■ Collected data:
--- START ---

(* ===== verification/GoJson.v ===== *)
(** * GoJson: the strings [encoding/json] writes

    [json.Marshal] is the encoder of the C interface's envelopes. This file has
    its string encoder (with HTML escaping, the default), the integers it
    writes, and the facts a C client depends on: what is written has no zero
    byte, and the bytes of a string never look like the end of it. *)

From S2P Require Import Prelude CStrings.

Definition backslash : Ascii.ascii := chr 92.

(** ** UTF-8, as [utf8.DecodeRuneInString] accepts it *)

Definition between (lo hi : Z) (c : Ascii.ascii) : bool := (lo <=? code c) && (code c <=? hi).
Definition cont (c : Ascii.ascii) : bool := between 128 191 c.

(** The range of the second byte after the first of a three- or four-byte
    sequence. *)
Definition second3 (c0 c1 : Ascii.ascii) : bool :=
  if code c0 =? 224 then between 160 191 c1
  else if code c0 =? 237 then between 128 159 c1
  else between 225 239 c0 && cont c1.
Definition second4 (c0 c1 : Ascii.ascii) : bool :=
  if code c0 =? 240 then between 144 191 c1
  else if code c0 =? 244 then between 128 143 c1
  else between 241 243 c0 && cont c1.

(** ** Escapes *)

Definition hex (n : Z) : Ascii.ascii := chr (if n <? 10 then 48 + n else 87 + n).

(** [\u00XX]. *)
Definition unicode_escape (n : Z) : string :=
  String backslash (String "u"%char (String "0"%char (String "0"%char
    (String (hex (n / 16)) (String (hex (n mod 16)) EmptyString))))).
Definition replacement : string := String backslash "ufffd".
(** U+2028 and U+2029, by their last byte. *)
Definition line_separator (c2 : Ascii.ascii) : string :=
  String backslash ("u202" +:+ String (hex (code c2 - 160)) EmptyString).

(** The escape of a byte below 128 ([htmlSafeSet] tells which need none). *)
Definition escape_ascii (c : Ascii.ascii) : string :=
  let n := code c in
  if (n =? 34) || (n =? 92) then String backslash (String c EmptyString)
  else if n =? 8 then String backslash "b"
  else if n =? 12 then String backslash "f"
  else if n =? 10 then String backslash "n"
  else if n =? 13 then String backslash "r"
  else if n =? 9 then String backslash "t"
  else if (n <? 32) || (n =? 60) || (n =? 62) || (n =? 38) then unicode_escape n
  else String c EmptyString.

(** [appendString] between the quotes. *)
Fixpoint escape (s : string) : string :=
  match s with
  | EmptyString => EmptyString
  | String c0 s0 =>
      if code c0 <? 128 then escape_ascii c0 +:+ escape s0 else
      match s0 with
      | String c1 s1 =>
          if between 194 223 c0 && cont c1 then String c0 (String c1 (escape s1)) else
          match s1 with
          | String c2 s2 =>
              if between 224 239 c0 && second3 c0 c1 && cont c2 then
                (if (code c0 =? 226) && (code c1 =? 128) && between 168 169 c2
                 then line_separator c2
                 else String c0 (String c1 (String c2 EmptyString))) +:+ escape s2
              else
              match s2 with
              | String c3 s3 =>
                  if between 240 244 c0 && second4 c0 c1 && cont c2 && cont c3
                  then String c0 (String c1 (String c2 (String c3 (escape s3))))
                  else replacement +:+ escape s0
              | EmptyString => replacement +:+ escape s0
              end
          | EmptyString => replacement +:+ escape s0
          end
      | EmptyString => replacement +:+ escape s0
      end
  end.

Definition quoted (s : string) : string :=
  String dquote (escape s +:+ String dquote EmptyString).

Example escape_1 : escape (lit "a'b<" +:+ String (chr 10) (String (chr 195) (String (chr 169) ""))) =
  "a" +:+ String backslash (String dquote "b") +:+ String backslash "u003c" +:+ String backslash "n"
  +:+ String (chr 195) (String (chr 169) "").
Proof. vm_compute. reflexivity. Qed.
Example escape_2 : escape (String (chr 226) (String (chr 128) (String (chr 169) (String (chr 255) "")))) =
  String backslash "u2029" +:+ String backslash "ufffd".
Proof. vm_compute. reflexivity. Qed.

(** ** Induction over the encoder's pieces *)

(** What one step of [escape] writes: an escape sequence or bytes above 127
    or one plain byte. *)
Inductive piece : string -> Prop :=
  | piece_ascii c : code c < 128 -> piece (escape_ascii c)
  | piece_replacement : piece replacement
  | piece_separator c : between 168 169 c = true -> piece (line_separator c)
  | piece_high s : (forall c, c ∈ String.list_ascii_of_string s -> 128 <= code c) -> piece s.

Lemma between_spec lo hi c : between lo hi c = true <-> lo <= code c <= hi.
Proof. unfold between. rewrite andb_true_iff, !Z.leb_le. done. Qed.

Lemma second3_high c0 c1 : second3 c0 c1 = true -> 128 <= code c1.
Proof. unfold second3, cont. crush_match; rewrite ?andb_true_iff, !between_spec; lia. Qed.
Lemma second4_high c0 c1 : second4 c0 c1 = true -> 128 <= code c1.
Proof. unfold second4, cont. crush_match; rewrite ?andb_true_iff, !between_spec; lia. Qed.

(** A property of strings that holds of the empty one and is kept by writing
    a piece in front holds of everything [escape] writes. *)
Lemma escape_ind (P : string -> Prop) :
  P EmptyString -> (forall p s, piece p -> P s -> P (p +:+ s)) -> forall s, P (escape s).
Proof.
  intros Hn Hp s. remember (String.length s) as n eqn:Hlen.
  revert s Hlen. induction (lt_wf n) as [n _ IH]. intros s ->.
  assert (forall t, (String.length t < String.length s)%nat -> P (escape t)) as IH'
    by (intros t Ht; eapply IH; eauto). clear IH.
  destruct s as [|c0 s0]; [exact Hn|]. cbn [escape].
  destruct (code c0 <? 128) eqn:H0; bool_prop.
  { apply Hp; [by constructor|]. apply IH'. cbn. lia. }
  assert (P (replacement +:+ escape s0)) as Hrep.
  { apply Hp; [constructor|]. apply IH'. cbn. lia. }
  destruct s0 as [|c1 s1]; [done|].
  destruct (between 194 223 c0 && cont c1) eqn:H1.
  { bool_prop. unfold cont in *. rewrite between_spec in *.
    change (P (String c0 (String c1 "") +:+ escape s1)).
    apply Hp; [|apply IH'; cbn; lia]. apply piece_high. intros c. cbn.
    rewrite !elem_of_cons, elem_of_nil. intros [->|[->|[]]]; lia. }
  destruct s1 as [|c2 s2]; [done|].
  destruct (between 224 239 c0 && second3 c0 c1 && cont c2) eqn:H2.
  { apply Hp; [|apply IH'; cbn; lia]. bool_prop. pose proof (second3_high c0 c1 ltac:(done)).
    unfold cont in *. rewrite between_spec in *.
    destruct ((code c0 =? 226) && (code c1 =? 128) && between 168 169 c2) eqn:Hsep; bool_prop.
    - by apply piece_separator.
    - apply piece_high. intros c. cbn. rewrite !elem_of_cons, elem_of_nil. intros [->|[->|[->|[]]]]; lia. }
  destruct s2 as [|c3 s3]; [done|].
  destruct (between 240 244 c0 && second4 c0 c1 && cont c2 && cont c3) eqn:H4; [|done].
  bool_prop. pose proof (second4_high c0 c1 ltac:(done)). unfold cont in *. rewrite between_spec in *.
  change (P (String c0 (String c1 (String c2 (String c3 ""))) +:+ escape s3)).
  apply Hp; [|apply IH'; cbn; lia]. apply piece_high. intros c. cbn.
  rewrite !elem_of_cons, elem_of_nil. intros [->|[->|[->|[->|[]]]]]; lia.
Qed.

(** ** What a reader of the text can rely on *)

Lemma all_bytes (P : Ascii.ascii -> bool) :
  forallb (fun n => P (chr (Z.of_nat n))) (seq 0 256) = true -> forall c, P c = true.
Proof.
  intros H c. pose proof (code_range c) as Hc. rewrite List.forallb_forall in H.
  specialize (H (Z.to_nat (code c))). rewrite Z2Nat.id in H by lia.
  assert (chr (code c) = c) as Hcc.
  { apply code_inj. apply code_chr. lia. }
  rewrite Hcc in H. apply H. rewrite List.in_seq. lia.
Qed.

Lemma separators (P : Ascii.ascii -> bool) :
  forallb (fun n => P (chr n)) [168; 169] = true -> forall c, between 168 169 c = true -> P c = true.
Proof.
  intros H c Hc. rewrite between_spec in Hc. cbn in H. bool_prop.
  assert (c = chr 168 \/ c = chr 169) as [->| ->]; [|done|done].
  assert (code c = 168 \/ code c = 169) as [Hn|Hn] by lia; [left|right]; apply code_inj;
    rewrite Hn; reflexivity.
Qed.

Lemma no_nul_app a b : no_nul (a +:+ b) = no_nul a && no_nul b.
Proof.
  induction a as [|c a IH]; [done|].
  change (negb (code c =? 0) && no_nul (a +:+ b) = negb (code c =? 0) && no_nul a && no_nul b).
  by rewrite IH, andb_assoc.
Qed.

Lemma no_nul_high s : (forall c, c ∈ String.list_ascii_of_string s -> 128 <= code c) -> no_nul s = true.
Proof.
  induction s as [|c s IH]; intros Hs; [done|]. cbn in *.
  rewrite IH by (intros d Hd; apply Hs; by right).
  assert (128 <= code c) by (apply Hs; by left).
  by rewrite (proj2 (Z.eqb_neq (code c) 0)) by lia.
Qed.

Lemma escape_no_nul s : no_nul (escape s) = true.
Proof.
  apply (escape_ind (fun t => no_nul t = true)); [done|]. intros p t Hp Ht.
  rewrite no_nul_app, Ht, andb_true_r. destruct Hp as [c _| |c Hc|p Hp]; [|done| |by apply no_nul_high].
  - apply (all_bytes (fun c => no_nul (escape_ascii c))). vm_compute. reflexivity.
  - revert Hc. apply (separators (fun c => no_nul (line_separator c))). vm_compute. reflexivity.
Qed.

Lemma quoted_no_nul s : no_nul (quoted s) = true.
Proof.
  unfold quoted. change (no_nul (String dquote (escape s +:+ String dquote "")))
    with (negb (code dquote =? 0) && no_nul (escape s +:+ String dquote "")).
  by rewrite no_nul_app, escape_no_nul.
Qed.

(** An automaton that finds a [k], a quote, a colon and a [t]. *)
Definition look (st : nat) (c : Ascii.ascii) : option nat :=
  let restart := if code c =? 107 then 1%nat else 0%nat in
  match st with
  | 1%nat => Some (if code c =? 34 then 2%nat else restart)
  | 2%nat => Some (if code c =? 58 then 3%nat else restart)
  | 3%nat => if code c =? 116 then None else Some restart
  | _ => Some restart
  end.
Fixpoint scan_kt (st : nat) (s : string) : option nat :=
  match s with
  | EmptyString => Some st
  | String c s => match look st c with Some st => scan_kt st s | None => None end
  end.

Lemma scan_app st a b :
  scan_kt st (a +:+ b) = match scan_kt st a with Some st => scan_kt st b | None => None end.
Proof.
  revert st. induction a as [|c a IH]; intros st; [done|].
  change (match look st c with Some st => scan_kt st (a +:+ b) | None => None end =
          match scan_kt st (String c a) with Some st => scan_kt st b | None => None end).
  cbn. destruct (look st c); [apply IH|done].
Qed.

Definition outside (r : option nat) : bool := match r with Some 0%nat | Some 1%nat => true | _ => false end.

Lemma scan_high st s : (st <= 1)%nat ->
  (forall c, c ∈ String.list_ascii_of_string s -> 128 <= code c) -> outside (scan_kt st s) = true.
Proof.
  revert st. induction s as [|c s IH]; intros st Hst Hs; [by destruct st as [|[|]]; [| |lia]|].
  cbn in Hs. assert (128 <= code c) as Hc by (apply Hs; by left).
  assert (look st c = Some 0%nat) as Hl.
  { unfold look. rewrite (proj2 (Z.eqb_neq (code c) 107)), (proj2 (Z.eqb_neq (code c) 34)) by lia.
    by destruct st as [|[|]]; [| |lia]. }
  cbn. rewrite Hl. apply IH; [lia|]. intros d Hd. apply Hs. by right.
Qed.

(** Inside a string literal the automaton never gets past the [k]: the quotes
    are escaped. *)
Lemma scan_escape st s : (st <= 1)%nat -> outside (scan_kt st (escape s)) = true.
Proof.
  intros Hst. revert st Hst.
  apply (escape_ind (fun t => forall st, (st <= 1)%nat -> outside (scan_kt st t) = true)).
  { intros [|[|]] H; [done|done|lia]. }
  intros p t Hp Ht st Hst. rewrite scan_app.
  assert (outside (scan_kt st p) = true) as Ho.
  { assert (st = 0%nat \/ st = 1%nat) as Hor by lia.
    destruct Hp as [c _| |c Hc|p Hp]; [|by destruct Hor as [->| ->]| |by apply scan_high];
      destruct Hor as [->| ->].
    - apply (all_bytes (fun c => outside (scan_kt 0 (escape_ascii c)))). vm_compute. reflexivity.
    - apply (all_bytes (fun c => outside (scan_kt 1 (escape_ascii c)))). vm_compute. reflexivity.
    - revert Hc. apply (separators (fun c => outside (scan_kt 0 (line_separator c)))). vm_compute. reflexivity.
    - revert Hc. apply (separators (fun c => outside (scan_kt 1 (line_separator c)))). vm_compute. reflexivity. }
  destruct (scan_kt st p) as [[|[|]]|]; try done; apply Ht; lia.
Qed.

(** A text the automaton gets through does not contain that. *)
Lemma scan_strstr text needle pre post st :
  needle = pre +:+ (lit "k':t") +:+ post -> is_Some (scan_kt st text) -> strstr text needle = None.
Proof.
  intros -> [st' Hs]. destruct (strstr _ _) as [suf|] eqn:Hf; [exfalso|done].
  destruct (strstr_some _ _ _ Hf) as (a & b & -> & ->).
  rewrite !scan_app in Hs. destruct (scan_kt st a) as [s1|]; [|discriminate].
  rewrite !scan_app in Hs. destruct (scan_kt s1 pre) as [s2|]; [|cbn in Hs; discriminate].
  assert (scan_kt s2 (lit "k':t") = None) as Hn by (destruct s2 as [|[|[|[|]]]]; reflexivity).
  cbv beta iota in Hs. rewrite (scan_app s2), Hn in Hs. discriminate Hs.
Qed.

(** ** Integers *)

Lemma scan_digits fuel n acc st :
  0 <= n -> outside (scan_kt 0 acc) = true -> (st <= 1)%nat -> outside (scan_kt st acc) = true ->
  outside (scan_kt st (dec fuel n acc)) = true.
Proof.
  intros Hn H0. revert n acc st Hn H0. induction fuel as [|f IH]; intros n acc st Hn H0 Hst Hacc; [done|].
  assert (forall st, (st <= 1)%nat -> outside (scan_kt st (String (chr (48 + n `mod` 10)) acc)) = true) as Hd.
  { intros st' Hst'. cbn. pose proof (Z.mod_pos_bound n 10 ltac:(lia)) as Hb.
    assert (look st' (chr (48 + n `mod` 10)) = Some 0%nat) as ->; [|done].
    unfold look. rewrite code_chr by lia.
    rewrite (proj2 (Z.eqb_neq _ 107)), (proj2 (Z.eqb_neq _ 34)) by lia.
    by destruct st' as [|[|]]; [| |lia]. }
  cbn [dec]. destruct (n / 10 =? 0); [by apply Hd|].
  apply IH; [apply Z.div_pos; lia|by apply Hd; lia|done|by apply Hd].
Qed.

Lemma scan_fmt_d st z : (st <= 1)%nat -> 0 <= z -> outside (scan_kt st (fmt_d z)) = true.
Proof.
  intros Hst Hz. unfold fmt_d. rewrite (proj2 (Z.ltb_ge z 0)) by lia.
  apply scan_digits; try done. by destruct st as [|[|]]; [| |lia].
Qed.

Lemma dec_no_nul fuel n acc : 0 <= n -> no_nul acc = true -> no_nul (dec fuel n acc) = true.
Proof.
  revert n acc. induction fuel as [|f IH]; intros n acc Hn Ha; [done|].
  assert (no_nul (String (chr (48 + n `mod` 10)) acc) = true) as Hd.
  { cbn. pose proof (Z.mod_pos_bound n 10 ltac:(lia)). rewrite code_chr by lia.
    by rewrite (proj2 (Z.eqb_neq _ 0)), Ha by lia. }
  cbn [dec]. destruct (n / 10 =? 0); [done|]. apply IH; [apply Z.div_pos; lia|done].
Qed.

Lemma fmt_d_no_nul z : 0 <= z -> no_nul (fmt_d z) = true.
Proof. intros Hz. unfold fmt_d. rewrite (proj2 (Z.ltb_ge z 0)) by lia. by apply dec_no_nul. Qed.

--- END ---

■ REQUIREMENT: Given the data above, transcribe exactly the lines from the one containing "change (P (String c0 (String c1 (String" down to the one containing "(** ** What a", and no others.

■ OUTPUT OF THE EXERCISE:
  change (P (String c0 (String c1 (String c2 (String c3 ""))) +:+ escape s3)).
  apply Hp; [|apply IH'; cbn; lia]. apply piece_high. intros c. cbn.
  rewrite !elem_of_cons, elem_of_nil. intros [->|[->|[->|[->|[]]]]]; lia.
Qed.

(** ** What a reader of the text can rely on *)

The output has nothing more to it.